Is there no end to Yorkshire Water putting its size nines where they are not needed? Following revelations that millions of gallons each day are lost through leaky old pipes throughout the country, the water company has sent a hand-delivered missive to all its customers detailing how water should be saved during the hot weather. Waste-prevention suggestions include the fixing of all leaky washers on taps.

No doubt Sheffield MP Helen Jackson, who chairs the All-Party Parliamentary Water Group, will be relieved by this suggested bout of water-saving DIY, as Ms Jackson's recent report revealed that Yorkshire Water lost 100 million gallons of water a day through leaky pipes.

Those with big money to spend usually do it over the phone. But buyers of fine art are now being encouraged to tune into newtechnology to make their sale-room selection.

Auctions On-Line is the brainchild of James Corsellis and Simon Montford, and links auction houses from the UK, the US and Europe.

UK auctioneers Phillips and Bonhams are already sold on the idea of getting their catalogues on-line.

While a Monet down your modem might be possible, however, net surfers will have to wait longer before actual bidding goes on-line.

But if you prefer a round of golf to surfing the net for your next Rembrandt, the company also plans to launch a travel gateway incorporating hotels, resorts and golf courses in September.

Less-than-fancy footwork on the tennis court means that David Horgan, finance director of the Dublin-based exploration group Kenmare Resources, will be travelling up the aisle in a wheelchair.

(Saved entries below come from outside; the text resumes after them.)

(** C15: sample addressing is safe and unambiguous in a buffer whose described
    payload, channels times samples times bytes per sample, is below 2^64, so
    that no [usize] product or sum wraps: an offset is returned exactly for an
    existing channel and sample whose byte window lies inside the payload, it
    is the planar or interleaved position times the sample size, two different
    samples never share a byte, and a payload of the full size has an offset
    for every sample. *)
Theorem sample_offset_sound (s : SampleBuffer) (Ha : addressable s) :
  (forall c i o, 0 <= c -> 0 <= i ->
     sample_offset s c i = Some o <->
     sb_format s <> SF_Invalid /\ c < channels s /\ i < sample_count s /\
     o = (if is_planar (sb_format s) then c * sample_count s + i else i * channels s + c)
         * bytes_per_sample (sb_format s) /\
     o + bytes_per_sample (sb_format s) <= Z.of_nat (length (data s))) /\
  (forall c i o c' i' o', 0 <= c -> 0 <= i -> 0 <= c' -> 0 <= i' ->
     sample_offset s c i = Some o -> sample_offset s c' i' = Some o' -> (c, i) <> (c', i') ->
     o + bytes_per_sample (sb_format s) <= o' \/ o' + bytes_per_sample (sb_format s) <= o) /\
  (forall c i, 0 <= c < channels s -> 0 <= i < sample_count s -> sb_format s <> SF_Invalid ->
     channels s * sample_count s * bytes_per_sample (sb_format s) <= Z.of_nat (length (data s)) ->
     is_Some (sample_offset s c i)).
Proof.
  split; [|split].
  - intros c i o Hc Hi. by apply sample_offset_Some.
  - intros c i o c' i' o' Hc Hi Hc' Hi' Ho Ho' Hne.
    apply sample_offset_Some in Ho as (Hf & ? & ? & -> & _); [|done..].
    apply sample_offset_Some in Ho' as (_ & ? & ? & -> & _); [|done..].
    pose proof (bytes_per_sample_pos _ Hf).
    assert (sample_position s c i <> sample_position s c' i').
    { unfold sample_position. intros Hp. apply Hne.
      destruct (is_planar _); apply row_major_inj in Hp as [-> ->]; done. }
    nia.
  - intros c i Hc Hi Hf Hlen. eexists. apply sample_offset_Some; [done|lia|lia|].
    split; [done|]. split; [lia|]. split; [lia|]. split; [reflexivity|].
    destruct (sample_position_bound s c i Hc Hi) as [_ Hp].
    pose proof (bytes_per_sample_pos _ Hf).
    apply (Z.mul_le_mono_nonneg_r _ _ (bytes_per_sample (sb_format s))) in Hp; lia.
Qed.
Lemma keyframe_track_is_sorted_map_witness :
  let key := mkKeyframe (mkRational 3 2) (NV_Float 25) Bezier (0, 0) (0, 0) in
  let t := three_keys in let tm := mkRational 1 2 in
  (track_wf (set_key t key) /\
   forall u, key_at (set_key t key) u = if decide (time key = u) then Some key else key_at t u) /\
  (track_wf (remove_key t tm).1 /\
   (forall u, key_at (remove_key t tm).1 u = if decide (tm = u) then None else key_at t u) /\
   ((remove_key t tm).2 = true <-> is_Some (key_at t tm))).
Proof.
  apply (keyframe_track_is_sorted_map three_keys
    (mkKeyframe (mkRational 3 2) (NV_Float 25) Bezier (0, 0) (0, 0)) (mkRational 1 2)).
  - apply three_keys_wf.
  - apply wf_time; vm_compute; intuition discriminate.
  - apply wf_time; vm_compute; intuition discriminate.
Defined.

Definition num_value (z : Z) : NodeValue := NV_Float (bits_of_f64 (f64_of_int z)).
Definition curve_key (n : Z) (v : NodeValue) (i : Interpolation) (x_in y_in x_out y_out : Z) : Keyframe :=
  let f z := bits_of_f64 (f64_of_int z) in
  mkKeyframe (new n 1) v i (f x_in, f y_in) (f x_out, f y_out).

(** A cubic segment from 0 to 10 s whose handles reach a third into it. *)
Definition cubic_keys : KeyframeTrack :=
  Eval vm_compute in
  [curve_key 0 (num_value 0) Bezier 0 0 4 0; curve_key 10 (num_value 8) Bezier (-4) 0 0 0].

Lemma cubic_keys_wf : track_wf cubic_keys.
Proof.
  split.
  - repeat (apply list.Forall_cons; split; [right; vm_compute; intuition discriminate|]). constructor.
  - repeat constructor.
Qed.

Lemma value_at_total_witness :
  value_at 60 cubic_keys (mkRational 5 1) = Done (Some (num_value 4)) /\
  value_at 200 cubic_keys (mkRational 5 1) = Done (Some (num_value 4)).
Proof.
  destruct (value_at_total 60 cubic_keys (mkRational 5 1)) as (o & E & _ & _ & _ & _ & H).
  - apply cubic_keys_wf.
  - apply wf_time; vm_compute; intuition discriminate.
  - discriminate.
  - reflexivity.
  - assert (value_at 60 cubic_keys (mkRational 5 1) = Done (Some (num_value 4))) as Hv by (vm_compute; reflexivity).
    split; [exact Hv|]. rewrite Hv in E. destruct o as [v| |]; [|discriminate E|discriminate E].
    injection E as <-. apply H; [lia|reflexivity].
Defined.

Example three_keys_values :
  let k n v i := curve_key n (num_value v) i 0 0 0 0 in
  let t := [k 0 10 Linear; k 2 20 Hold; k 4 30 Linear] in
  map (fun tm => value_at 0 t tm)
    [mkRational (-1) 1; mkRational 0 1; mkRational 1 1; mkRational 2 1; mkRational 3 1; mkRational 5 1] =
  map (fun v => Done (Some (num_value v))) [10; 10; 15; 20; 20; 30] /\
  (remove_key three_keys (mkRational 1 3)).2 = false.
Proof. vm_compute. done. Qed.

(** * Findings *)

(** Where only the second key is Bezier, its handle's height is ignored: both
    one-handle branches set [quad_before], which selects the first key's
    height, there 0. *)
Lemma lone_in_handle_height_ignored fuel b tm v i x y y' tm2 o :
  is_bezier b = false ->
  interpolate fuel b (mkKeyframe tm2 v i (x, y) o) tm = interpolate fuel b (mkKeyframe tm2 v i (x, y') o) tm.
Proof.
  intros Hb. unfold interpolate, curve_parameter, valid_bezier_in.
  change (is_bezier (mkKeyframe tm2 v i (x, y) o)) with (is_bezier (mkKeyframe tm2 v i (x, y') o)).
  rewrite Hb. cbn [andb orb negb]. destruct (negb _); [done|]. cbn [time value bezier_in fst snd].
  by destruct (quadratic_xto_t _ _ _ _ _).
Qed.

(** A Bezier key of a two-component value before a four-component one panics
    on an index out of bounds. *)
Lemma mixed_vectors_panic :
  value_at 60 [curve_key 0 (NV_Vec2 0 0) Bezier 0 0 0 0; curve_key 10 (NV_Vec4 0 0 0 0) Linear 0 0 0 0]
    (mkRational 5 1) = Panics.
Proof. vm_compute. done. Qed.

(** The bisection can run forever: with an out handle of -10^20 seconds its
    bounds become neighbouring doubles whose midpoint rounds to one of them. *)
Definition steep_keys : KeyframeTrack :=
  Eval vm_compute in
  [curve_key 0 (num_value 0) Bezier 0 0 (- 10 ^ 20) 0; curve_key 10 (num_value 8) Bezier 0 0 0 0].

Lemma steep_curve_not_ending fuel x a b c d :
  x = f64_of_int 5 -> a = zero -> b = f64_of_int (- 10 ^ 20) -> c = f64_of_int 10 -> d = c ->
  calculate_t_from_x fuel true x a b c d = OutOfFuel.
Proof.
  intros -> -> -> -> ->. unfold calculate_t_from_x.
  set (step := calculate_step _ _ _ _ _ _).
  set (s := (S754_finite false 9007199253578167 (-53), S754_finite false 9007199253578168 (-53))).
  assert (run_steps 60 step (zero, one) = Some s) as H1 by (vm_compute; reflexivity).
  assert (step s = inl s) as H2 by (vm_compute; reflexivity).
  by rewrite (while_fuel_stuck step fuel 60 (zero, one) s H1 H2).
Qed.

Lemma steep_parameter_not_ending fuel b a :
  steep_keys = [b; a] -> curve_parameter fuel b a (mkRational 5 1) = OutOfFuel.
Proof.
  intros [= <- <-]. unfold curve_parameter, cubic_xto_t.
  change (_ && _) with true. cbv iota.
  destruct (valid_bezier_out _ _) as [x1 y1] eqn:E1. vm_compute in E1. injection E1 as <- <-.
  destruct (valid_bezier_in _ _) as [x2 y2] eqn:E2. vm_compute in E2. injection E2 as <- <-.
  destruct (f64_clamp _ _ _) as [z| |] eqn:E3; vm_compute in E3; [|done..]. injection E3 as <-.
  cbn [and_then]. by rewrite steep_curve_not_ending by (vm_compute; reflexivity).
Qed.

Lemma bisection_may_not_end fuel : value_at fuel steep_keys (mkRational 5 1) = OutOfFuel.
Proof.
  assert (exists b a, steep_keys = [b; a] /\ leb (mkRational 5 1) (time b) = false /\
    leb (time a) (mkRational 5 1) = false /\ find_bracket [b; a] (mkRational 5 1) = Between 0 1 /\
    eqb (time b) (mkRational 5 1) = false /\ can_interpolate (value b) = true /\
    interpolation b = Bezier /\ eqb (time a) (mkRational 5 1) = false /\
    ltb (time b) (mkRational 5 1) && ltb (mkRational 5 1) (time a) = true)
    as (b & a & E & H1 & H2 & H3 & H4 & H5 & H6 & H7 & H8).
  { do 2 eexists. split; [reflexivity|]. by vm_compute. }
  pose proof (steep_parameter_not_ending fuel b a E) as Hc. unfold value_at. rewrite E.
  cbn [lookup list_lookup list.last]. rewrite H1, H2, H3. cbn [lookup list_lookup].
  rewrite H4, H5, H6, H7, H8. cbn [negb orb]. rewrite bool_decide_eq_false_2 by done.
  unfold interpolate. rewrite Hc. assert (is_bezier b = true) as -> by (unfold is_bezier; by rewrite H6).
  by destruct (is_bezier a).
Qed.
Lemma modify_comm g i j f h : i <> j -> slot_keeping f -> slot_keeping h ->
  modify (modify g i f) j h = modify (modify g j h) i f.
Proof.
  intros Hij Hf Hh. unfold modify at 1 3. rewrite !is_valid_modify by done. unfold modify.
  destruct (is_valid g i) eqn:Hi, (is_valid g j) eqn:Hj; simpl; try done.
  unfold with_entries; simpl. f_equal. apply update_at_comm. intros E. apply slot_inj in E.
  apply valid_get in Hi as [? Hi], Hj as [? Hj]. by apply Hij; eapply get_same_index.
Qed.

Lemma modify_ext g i f h : (forall e, get g i = Some e -> f e = h e) -> modify g i f = modify g i h.
Proof.
  intros Hf. unfold modify. destruct (is_valid g i) eqn:Hv; [|done].
  apply valid_get in Hv as [e He]. specialize (Hf e He). apply get_Some in He as (_ & He & _).
  unfold update_at. by rewrite He, Hf.
Qed.

Lemma get_modify_all g (h : NodeCore -> NodeCore) ps j :
  (forall c, h (h c) = h c) ->
  get (foldl (fun g p => modify g p (modify_core h)) g ps) j =
    if bool_decide (j ∈ ps) then modify_core h <$> get g j else get g j.
Proof.
  intros Hh. revert g. induction ps as [|p ps IH]; intros g; simpl.
  - done.
  - rewrite IH, get_modify. destruct (decide (j = p)) as [->|Hne].
    + rewrite (bool_decide_eq_true_2 (p ∈ p :: ps)) by (apply elem_of_cons; by left).
      case_bool_decide; [|done]. destruct (get g p) as [e|]; [|done]. simpl.
      unfold modify_core. simpl. by rewrite Hh.
    + assert (bool_decide (j ∈ p :: ps) = bool_decide (j ∈ ps)) as ->; [|done].
      apply bool_decide_ext. rewrite elem_of_cons. intuition congruence.
Qed.

Lemma modify_frame g i f :
  edges (modify g i f) = edges g /\ free_list (modify g i f) = free_list g /\
  input_names (modify g i f) = input_names g /\ length (entries (modify g i f)) = length (entries g).
Proof. unfold modify. destruct (is_valid g i); [|done]. simpl. by rewrite length_update_at. Qed.

Lemma modify_all_frame g f ps :
  let g' := foldl (fun g p => modify g p f) g ps in
  edges g' = edges g /\ free_list g' = free_list g /\ input_names g' = input_names g /\
  length (entries g') = length (entries g).
Proof.
  revert g. induction ps as [|p ps IH]; intros g; [done|]. simpl.
  destruct (IH (modify g p f)) as (E1 & E2 & E3 & E4), (modify_frame g p f) as (F1 & F2 & F3 & F4).
  repeat split; congruence.
Qed.

(** * The slot invariant *)

Record arena_wf g : Prop := {
  arena_room : N.of_nat (length (entries g)) <= U32_MAX;
  arena_free_NoDup : NoDup (free_list g);
  arena_free (k : N) : k ∈ free_list g <-> exists e, entries g !! slot k = Some e /\ vacant e = true;
  arena_gen k e : entries g !! k = Some e -> is_u32 (entry_generation e)
}.
Lemma graph_wf_input_array_insert g i input index :
  no_wrap g i (hash_str input) index -> graph_wf g -> graph_wf (input_array_insert g i input index).1.
Proof.
  intros Hw Hg. unfold input_array_insert. destruct (get g i) as [e|]; [|done].
  destruct (get_input (core e) input) as [z|]; [|done]. destruct (negb (is_array z)); [done|].
  destruct (Z.ltb_spec index 0) as [|Hi]; [done|]. destruct (_ || _); [done|]. cbn [fst].
  match goal with |- graph_wf (with_edges ?d _) => set (ga := d) end.
  change (foldl _ (edges ga) ?ms) with (wrapping_insert_moves ms (edges ga)).
  rewrite wrapping_insert_moves_exact; [by apply graph_wf_insert_moves, graph_wf_modify|].
  intros x Hx. subst ga. rewrite moved_edges_modify in Hx. pose proof (Hw x Hx).
  apply elem_of_moved in Hx as (_ & _ & _ & ?). unfold I32_MIN. lia.
Qed.

Lemma graph_wf_input_array_remove g i input index :
  elements_typed g -> graph_wf g -> graph_wf (input_array_remove g i input index).1.
Proof.
  intros Ht Hg. unfold input_array_remove. destruct (get g i) as [e|]; [|done].
  destruct (get_input (core e) input) as [z|]; [|done]. destruct (negb (is_array z)); [done|].
  destruct (Z.ltb_spec index 0) as [|Hi]; [done|]. destruct (_ || _); [done|]. cbn [fst].
  match goal with |- graph_wf (with_edges ?d _) => set (ga := d) end.
  change (foldl _ (edges ga) ?ms) with (wrapping_remove_moves index ms (edges ga)).
  rewrite wrapping_remove_moves_exact; [by apply graph_wf_remove_moves, graph_wf_modify|done|].
  intros x Hx. subst ga. rewrite moved_edges_modify in Hx. apply elem_of_moved in Hx as [Hx _]. by apply Ht.
Qed.

(** When no source feeds two of the moved elements, every move lands. *)
Definition distinct_sources g i key index : Prop :=
  forall d e, d ∈ moved_edges g i key index -> e ∈ moved_edges g i key index -> from d = from e -> d = e.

Mr Horgan is due to marry at a ceremony in Country Wicklow this Friday, but yesterday found himself under the surgeon's knife having his Achilles tendon stitched back together.

A colleague of Mr Horgan's says the wedding is still on. At least the plaster should be set by Friday. Let's hope his bride, Fiona, is an understanding woman.

Dr Roger Urwin, the chief executive of London Electricity, who managed a modest 2.9 per cent rise on his basic salary in June despite a 15.2 per cent rise in the company's profits, yesterday resigned from the company that styles itself "London's favourite utility" to join the National Grid Company as managing director.

Mr Urwin has spent six years with London Electricity, first as managing director and then as chief executive, and he was previously executive director of operations at Midlands Electricity.

Michael Kersey, who joined London Electricity as energy services director at the beginning of 1994, will replace Mr Urwin when the latter leaves the company in mid-September. Suitably, Mr Kersey is the beneficiary of the only share options issued by London Electricity in the past two years.

Labour yesterday published what it claimed was a damaging Sea Containers announcement on bids for passenger rail franchises in the UK, issued in Bermuda, but which Henry "Scoop" McLeish, the party's transport spokesman, claimed had gone unnoticed in Britain.

Among other things, the document that Labour obtained revealed that Sea Containers did not think that this form of privatisation would work unless franchise owners also controlled the track, which runs right against government policy.

Could this be the very same press release that we reported after Sea Containers had sent it to all national newspapers at the end of July?